Project description:Many viral infections, including HIV, exhibit sex-based pathogenic differences. However, few studies have examined vaccine-related sex differences. We compared immunogenicity and protective efficacy of monomeric SIV gp120 with oligomeric SIV gp140 in a pre-clinical rhesus macaque study and explored a subsequent sex bias in vaccine outcome. Each immunization group (16 females, 8 males) was primed twice mucosally with replication-competent Ad-recombinants encoding SIVsmH4env/rev, SIV239gag and SIV239nef?1-13 and boosted twice intramuscularly with SIVmac239 monomeric gp120 or oligomeric gp140 in MF59 adjuvant. Controls (7 females, 5 males) received empty Ad and MF59. Up to 9 weekly intrarectal challenges with low-dose SIVmac251 were administered until macaques became infected. We assessed vaccine-induced binding, neutralizing, and non-neutralizing antibodies, Env-specific memory B cells and plasmablasts/plasma cells (PB/PC) in bone marrow and rectal tissue, mucosal Env-specific antibodies, and Env-specific T-cells.

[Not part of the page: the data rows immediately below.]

Lemma printable_c_str size n chars s buf buf' :
  n + 1 ≤ size → rd chars 0 n = Ret s → wr (replicate (Z.to_nat size) 0) 0 s = Ret buf →
  wr buf (size - 1) [0] = Ret buf' → c_str buf' = c_str (take (Z.to_nat n) chars ++ [0]).
Proof.
  intros Hn (_ & Hn0 & Hl & ->)%rd_Ret. change (slice chars 0 n) with (take (Z.to_nat n) chars).
  set (s := take (Z.to_nat n) chars).
  assert (Hs : zlen s = n) by (unfold s, zlen in *; rewrite length_take; lia).
  clearbody s. set (m := Z.to_nat (size - n - 1)).
  replace (Z.to_nat size) with (Z.to_nat n + S m)%nat by lia. rewrite replicate_add.
  rewrite wr_app_0 by (rewrite zlen_replicate; lia). intros [= <-].
  rewrite replicate_cons_app, app_assoc.
  replace (size - 1) with (zlen (s ++ replicate m 0)) by (rewrite zlen_app, zlen_replicate; lia).
  rewrite <- (app_nil_r [0]) at 1. rewrite wr_app by done. intros [= <-].
  rewrite <- app_assoc, <- replicate_cons_app. apply c_str_pad.
Qed.

Lemma c_str_nonzero p s : c_str p = Ret s → Forall (λ c, c ≠ 0) s.
Proof.
  revert s; induction p as [|c p IH]; intros s; simpl; [done|].
  destruct (Z.eqb_spec c 0); [by intros [= <-]|].
  intros E. run_inv. constructor; auto.
Qed.

Lemma strncmp_prefix a lit :
  Forall (λ c, c ≠ 0) lit → strncmp_eq a lit (length lit) = true → take (length lit) a = lit.
Proof.
  intros Hlit. unfold strncmp_eq. rewrite bool_decide_eq_true, take_app_length.
  revert a; induction Hlit as [|c lit Hc Hlit IH]; intros a; [done|].
  destruct a as [|x a]; simpl; intros [= ? Ht]; [done|]. subst. f_equal. auto.
Qed.

Lemma strncmp_longer a b :
  Forall (λ c, c ≠ 0) a → Forall (λ c, c ≠ 0) b →
  strncmp_eq a b (Nat.max (length a) (length b)) = true → a = b.
Proof.
  intros Ha. unfold strncmp_eq. rewrite bool_decide_eq_true. revert b.
  induction Ha as [|x a Hx Ha IH]; intros b Hb; destruct Hb as [|y b Hy Hb]; simpl;
    [done|intros [= ? _]; subst; done|intros [= ? _]; subst; done|].
  intros [= -> Ht]. f_equal. auto.
Qed.

Context (name : bytes) (Hname : Forall (λ c, c ≠ 0) name) (handler : option (bytes → Z)).

Lemma product_matches_eq s :
  Forall (λ c, c ≠ 0) s → product_matches name s = true → s = str "product:" ++ name.
Proof.
  intros Hs [Hp Hn]%andb_true_iff.
  rewrite <- (take_drop 8 s) at 1. f_equal.
  - apply (strncmp_prefix s (str "product:")); [|done]. by repeat constructor.
  - apply strncmp_longer; [by apply Forall_drop|done|done].
Qed.

Lemma copy_text_c_str text chars size buf s :
  asn1_size text + 1 ≤ size →
  copy_text (asn1_type_of text) chars (asn1_size text) size = Ret (Some buf) →
  c_str buf = Ret s → c_str (take (text_size text) chars ++ [0]) = Ret s.
Proof.
  unfold copy_text, text_size. intros Hsz E Hs. destruct (bool_decide _).
  - unfold ufbl_ucstoascii in E. destruct (Z.eqb_spec (s32 (asn1_size text)) 0); [done|].
    destruct (Z.ltb_spec (s32 (asn1_size text)) 0) as [Hneg|Hpos].
    + injection E as <-. rewrite (Z2Nat.nonpos (s32 _)) by lia. by destruct (Z.to_nat size).
    + apply ucs_copy_c_str in E as [_ E]. cbn [Z.to_nat drop] in E. by rewrite <- E.
  - run_inv. match goal with H : mret _ = Ret _ |- _ => injection H as -> end.
    by erewrite <- printable_c_str.
Qed.
(* ===== verification/IdmeSpec.v ===== *)
(** * The data store as a list of named items

    The byte table of [Idme] represents a list of entries; its operations are
    the list's operations. *)

From S2P Require Import Prelude Idme.

(** ** Entries and their layout *)

Record entry := mkEntry {
  e_name : bytes;
  e_exportable : Z;
  e_permission : Z;
  e_data : bytes;
}.

Definition e_size (e : entry) : Z := zlen (e_data e).

Definition entry_wf (e : entry) : Prop :=
  Forall (λ c, c ≠ 0) (e_name e) ∧ zlen (e_name e) < IDME_MAX_NAME_LEN
  ∧ is_u32 (e_size e) ∧ is_u32 (e_exportable e) ∧ is_u32 (e_permission e).

Definition name_field (name : bytes) : bytes :=
  name ++ replicate (16 - length name) 0.

Definition encode_desc (e : entry) : bytes :=
  name_field (e_name e) ++ le_encode 4 (e_size e) ++ le_encode 4 (e_exportable e)
  ++ le_encode 4 (e_permission e).

Fixpoint items_at (buf : bytes) (off : Z) (es : list entry) : Prop :=
  match es with
  | [] => True
  | e :: es =>
      slice buf off sizeof_idme_desc = encode_desc e
      ∧ slice buf (off + sizeof_idme_desc) (e_size e) = e_data e
      ∧ off + sizeof_idme_desc + e_size e ≤ zlen buf
      ∧ items_at buf (off + item_step (e_size e)) es
  end.

(** Where the entries after [es] start. *)
Definition items_end (off : Z) (es : list entry) : Z :=
  foldl (fun off e => off + item_step (e_size e)) off es.

(** The table in [buf] holds the entries [es]. *)
Definition idme_repr (buf : bytes) (es : list entry) : Prop :=
  zlen buf = CONFIG_IDME_SIZE ∧ slice buf 0 8 = IDME_MAGIC_NUMBER
  ∧ slice buf IDME_ITEMS_NUM_OFF 4 = le_encode 4 (zlen es) ∧ is_u32 (zlen es)
  ∧ Forall entry_wf es ∧ items_at buf IDME_ITEM_DATA_OFF es.

(** ** Layout lemmas *)

Lemma item_step_bound size : 0 ≤ size → sizeof_idme_desc + size ≤ item_step size.
Proof.
  intros Hs. unfold item_step, sizeof_idme_desc, IDME_ALIGN_SIZE.
  change (Z.lnot (4 - 1)) with (Z.lnot (Z.ones 2)). rewrite <- Z.ldiff_land.
  rewrite Z.ldiff_ones_r, Z.shiftl_mul_pow2, Z.shiftr_div_pow2 by lia.
  change (2 ^ 2) with 4. pose proof (Z.mod_pos_bound (28 + size + 4 - 1) 4).
  pose proof (Z.div_mod (28 + size + 4 - 1) 4). lia.
Qed.
(** The names of the flags that are set, with a bar between two, and what is
    left as a number. *)
Definition fos_text (flags : Z) : bytes :=
  if flags =? 0 then str "FOS_FLAGS_NONE"
  else join_bar (known_flags (tail idme_flags_table) flags ++ unknown_flags (Z.shiftr flags 9)).

(** [P T st] says that [T] has been appended; texts with [fits] can be. *)
Section Appending.
Context (bufsize : Z) (P : bytes → bytes * Z * Z → Prop) (fits : bytes → Prop).
Context (fits_prefix : ∀ T X, fits (T ++ X) → fits T).
Context (appends : ∀ T X st, P T st → fits (T ++ X) →
  ∃ st', append_text st bufsize X = Ret st' ∧ P (T ++ X) st').

Lemma known_flags_zero names : known_flags names 0 = [].
Proof. induction names; [done|]. cbn [known_flags]. by rewrite Z.shiftr_0_l, IHnames. Qed.

Lemma shiftr_1_pos flags : 0 < flags → 0 ≤ Z.shiftr flags 1 ∧ (Z.shiftr flags 1 = 0 ↔ flags = 1).
Proof. intros. rewrite Z.shiftr_div_pow2 by lia. change (2 ^ 1) with 2. Z.to_euclidean_division_equations. lia. Qed.

(** What follows one flag is there exactly when other flags are set. *)
Lemma rest_nonempty names flags :
  0 < flags → known_flags names flags ++ unknown_flags (Z.shiftr flags (zlen names)) ≠ [].
Proof.
  revert flags. induction names as [|n names IH]; intros flags Hf.
  - change (zlen (@nil bytes)) with 0. rewrite Z.shiftr_0_r. unfold unknown_flags. simpl.
    by destruct (Z.eqb_spec flags 0); [lia|].
  - simpl. destruct (Z.odd flags) eqn:Ho; [done|]. simpl.
    assert (flags ≠ 1) by (intros ->; done).
    destruct (shiftr_1_pos flags Hf) as [Hs Hz].
    replace (zlen (n :: names)) with (1 + zlen names) by (unfold zlen; simpl; lia).
    pose proof (zlen_nonneg names). rewrite <- Z.shiftr_shiftr by lia. apply IH. lia.
Qed.

(** A flag in front of the later ones. *)
Lemma join_flag n names flags :
  0 < flags →
  let later := known_flags names (Z.shiftr flags 1)
               ++ unknown_flags (Z.shiftr (Z.shiftr flags 1) (zlen names)) in
  join_bar ([n] ++ later) = (n ++ if flags <=? 1 then [] else str "|") ++ join_bar later.
Proof.
  intros Hf later. destruct (shiftr_1_pos flags Hf) as [Hs Hz]. destruct (Z.leb_spec flags 1).
  - assert (flags = 1) as -> by lia. unfold later. change (Z.shiftr 1 1) with 0.
    rewrite known_flags_zero, Z.shiftr_0_l. simpl. by rewrite !app_nil_r.
  - pose proof (rest_nonempty names (Z.shiftr flags 1) ltac:(lia)) as Hn. fold later in Hn.
    simpl. destruct later; [done|]. by rewrite <- app_assoc.
Qed.
Lemma flashing_sets_lock_witness : ∃ w',
  cb_flashing [] [] (str "flashing unlock") (demo_lock_device []) = Ret (tt, w')
  ∧ env_of w' (str "lock") = Some (str "10000010")
  ∧ fb_log w' = [Response (str "OKAY"); EnvSaved (env (m_boot (fb_machine w'))); EraseUserdata]
  ∧ is_device_unlocked (m_boot (fb_machine w')) = Ret (true, m_boot (fb_machine w')).
Proof.
  destruct (flashing_sets_lock (D := unit) (E := demo_world) [] [] (fun _ _ => eq_refl) demo_room false
    (mkLock 1 0 1 0 1) (str "1") (demo_lock_device [])) as (w' & Hrun); [by repeat constructor|done|done|].
  exists w'. exact Hrun.
Defined.

(** The lock data is printed without a bound: with a variable "lock" of seven
    blanks, "flashing lock" writes 18 characters into 16 bytes. *)
Example flashing_overflows :
  let st := mkBoot [] {[str "avb2" := str "1"; str "lock" := replicate 7 32]} 0 0 0 in
  cb_flashing [] [] (str "flashing lock")
    (mkFastboot (mkMachine (mkBoard (mkIdme [] true true tt) unlock_reset) st) [] 0 0 [] 0 [])
  = Crash OutOfBounds.
Proof. by vm_compute. Qed.
Lemma key_erase_clears_witness :
  ∃ v', mmc_key_erase [demo_emmc] demo_keys 0 demo_blank = Ret ((0, 0), v')
    ∧ cleared demo_emmc 0x2404000 (0x2404000 + 2 * 0x40000) demo_blank v' ∧ Z.land 0 DISPROTECT_KEY = 0.
Proof.
  exact (key_erase_clears demo_emmc demo_is_emmc [demo_emmc] eq_refl demo_healthy 0x2404000 0x40000 eq_refl
    demo_heap_disk (fun _ (_ : demo_card) => eq_refl) ltac:(by vm_compute) 0 demo_blank ltac:(lia) eq_refl ltac:(lia)
    eq_refl ltac:(by vm_compute)).
Defined.

(** What a program on the blank card returns, and the byte at an address. *)
Definition demo_outcome {A} (prog : comp demo_card A) : option A :=
  match prog demo_blank with Ret (a, _) => Some a | Crash _ => None end.
Definition byte_at (a : Z) : comp demo_card Z := fun v => Ret (disk v a, v).

(** The guard of the key area has holes: it lets an access through whose
    number of blocks is the number of its first block, it does not cover the
    second copy that [mmc_key_write] makes, and it takes an erase of the whole
    card, which is asked for with a count of zero, for one of no blocks. *)
Example key_guard_holes :
  emmckey_is_access_range_legal demo_keys 0 demo_emmc 74000 74000 = Ret true
  ∧ key_first 0x2404000 ≤ 74000 < key_next 0x2404000 0x40000
  ∧ demo_outcome (
      r ← mmc_key_write [demo_emmc] demo_keys 0 (replicate 512 9) 512;
      before ← byte_at (74272 * 512);
      n ← mmc_bwrite [demo_emmc] demo_keys 0 1 74272 1 (replicate 512 5);
      after ← byte_at (74272 * 512);
      mret (r, before, n, after)) = Some ((0, 0), 9, 1, 5)
  ∧ demo_outcome (
      before ← byte_at 0x2404000;
      e ← mmc_berase [demo_emmc] demo_keys 0 1 1024 0;
      after ← byte_at 0x2404000;
      mret (before, e, after)) = Some (0, 0, 255).
Proof. split; [by vm_compute|]. split; [by vm_compute|]. split; by vm_compute. Qed.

Post-challenge, only one macaque (gp140-immunized) remained uninfected. However, SIV acquisition was significantly delayed in vaccinated females but not males, correlated with Env-specific IgA in rectal secretions, rectal Env-specific memory B cells, and PC in rectal tissue. These results extend previous correlations of mucosal antibodies and memory B cells with protective efficacy. The gp140 regimen was more immunogenic, stimulating elevated gp140 and cyclic V2 binding antibodies, ADCC and ADCP activities, bone marrow Env-specific PB/PC, and rectal gp140-specific IgG. However, immunization with gp120, the form of envelope immunogen used in RV144, the only vaccine trial to show some efficacy, provided more significant acquisition delay. Further over 40 weeks of follow-up, no gp120 immunized macaques met euthanasia criteria in contrast to 7 gp140-immunized and 2 control animals. Although males had higher binding antibodies than females, ADCC and ADCP activities were similar. The complex challenge outcomes may reflect differences in IgG subtypes, Fc glycosylation, Fc-R polymorphisms, and/or the microbiome, key areas for future studies. This first demonstration of a sex-difference in SIV vaccine-induced protection emphasizes the need for sex-balancing in vaccine trials. Our results highlight the importance of mucosal immunity and memory B cells at the SIV exposure site for protection.